Yeshua Israel González Silva, investigador y responsable del programa de sustentabilidad de la Universidad Iberoamericana de León, señaló que aunque es un gran avance emplear nuevas tecnologías para la reutilización del agua, el problema para técnicas como el de la nanotecnología, que pretende potabilizar aguas residuales al grado de que sea para consumo humano, es que no hay una Norma Oficial Mexicana específica para su control.
Ante esta carencia, la aplicación se basará en las normas vigentes.
Dijo que se aprovecha al máximo el agua que tenemos y es por eso que entre estas iniciativas de buscar que el agua tratada pueda ser de consumo humano es algo hacia lo que debemos movernos, compartió.
Aclaró que existen muchos detalles técnicos, comenzando con que no existe una norma.
Puso el ejemplo de que por normatividad no estaba permitido el agua tratada para consumo humano.
«La normatividad debe adecuarse a estas nuevas condiciones y tratar de ver qué es lo que tiene que existir en las plantas de tratamiento de agua, para que logren tener agua que cumpla con las condiciones de potabilización por un lado y por otro lado ,en ese tratamiento terciario, para tratar de utilizar el agua tratada”, comentó.
Enfatizó que se debe observar que todos los componentes pueden ser contaminantes.
Subrayó que esto es algo en lo que la normatividad aún está atrasada y se tiene que actualizar para asegurar todas las condiciones para que sea apta para el consumo humano.
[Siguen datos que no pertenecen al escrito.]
(** [Router.Match]: routes are tried in registration order; a subrouter
    whose own routes all fail lets the search go on. *)
Fixpoint Match (routes : list (Route H DC FC ZC)) (req : Request)
  : Resolution H DC FC ZC :=
  match routes with
  | [] => NotFound
  | r :: rest =>
      if matches (matcher r) req
      then match target r with
           | ToHandler e => Direct e
           | ToSubrouter use sub =>
               match MatchSub sub req with
               | Some e => Through use e
               | None => Match rest req
               end
           end
      else Match rest req
  end.

(** The route that [Router.Match] records in [RouteMatch.Route]: the
    matcher and the handler of the first route that matches, for a subrouter
    those of its own route. *)
Fixpoint MatchRoute (routes : list (Route H DC FC ZC)) (req : Request)
  : option (Matcher * HandlerExpr H DC FC) :=
  match routes with
  | [] => None
  | r :: rest =>
      if matches (matcher r) req
      then match target r with
           | ToHandler e => Some (matcher r, e)
           | ToSubrouter use sub =>
               match List.find (fun me => matches me.1 req) sub with
               | Some me => Some me
               | None => MatchRoute rest req
               end
           end
      else MatchRoute rest req
  end.

(** The first route registered by path that matches, if any. *)
Definition firstStatic (cfg : Config H DC FC ZC) (req : Request)
  : option (Route H DC FC ZC) :=
  List.find (fun r => matches (matcher r) req) (staticRoutes cfg).

(** [New(cfg)]. [config_Get] is what the call to [config.Get()] returns; the
    log entries are what construction writes. *)
Definition New (config_Get : GetResult AppConfig) (cfg : Config H DC FC ZC)
  : list LogEntry * result (Built H DC FC ZC) :=
  let middleware :=
    [dprequest_HandlerRequestID 16;
     log_Middleware;
     SecurityHandler;
     healthcheckHandler (HealthCheckHandler cfg);
     redirects_Handler] in
  let '(appConfig, err) := config_Get in
  let logged :=
    match err with
    | Some e => [log_Error "error getting config" e]
    | None => []
    end in
  match appConfig with
  | None => (logged, Panicked nil_dereference)
  | Some appConfig =>
      let middleware :=
        if OtelEnabled appConfig
        then (middleware ++ [otelhttp_NewMiddleware "dp-frontend-router"])%list
        else middleware in
      (logged, Returned {| middleware := middleware; router := routeTable cfg |})
  end.

(** Serving a request with what [New] built: the chain, ending in the
    router's own [ServeHTTP] (taken as given). *)
Definition ServeHTTP (b : Built H DC FC ZC)
  (routerServe : list (Route H DC FC ZC) -> HandlerFunc) : HandlerFunc :=
  alice_Then (middleware b) (routerServe (router b)).

End Serving.

(** *** Flags, one at a time *)

Section Flags.

Context {H DC FC ZC : Type}.

Definition flagValue (f : Flag) (cfg : Config H DC FC ZC) : bool :=
  match f with
  | FAreaProfileEnabled => AreaProfileEnabled cfg
  | FNewDatasetRoutingEnabled => NewDatasetRoutingEnabled cfg
  | FLegacySearchRedirectsEnabled => LegacySearchRedirectsEnabled cfg
  | FDataAggregationPagesEnabled => DataAggregationPagesEnabled cfg
  | FSearchRoutesEnabled => SearchRoutesEnabled cfg
  | FRelCalEnabled => RelCalEnabled cfg
  | FUseNewReleaseCalendar => UseNewReleaseCalendar cfg
  | FCensusAtlasEnabled => CensusAtlasEnabled cfg
  | FDatasetFinderEnabled => DatasetFinderEnabled cfg
  end.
El tratamiento de aguas residuales con nanotecnología, es la alternativa que analiza Sapal para hacer rendir el agua en León.
Debemos recordar que en la actualidad y ante el estrés hídrico por el que se atraviesa en nuestra ciudad, actualmente se trabaja en el proceso que consiste en mezclar las aguas en la Presa El Palote del Parque Metropolitano, para volver a subir el líquido a la potabilizadora y de ahí a la red, para finalizar en el consumo humano.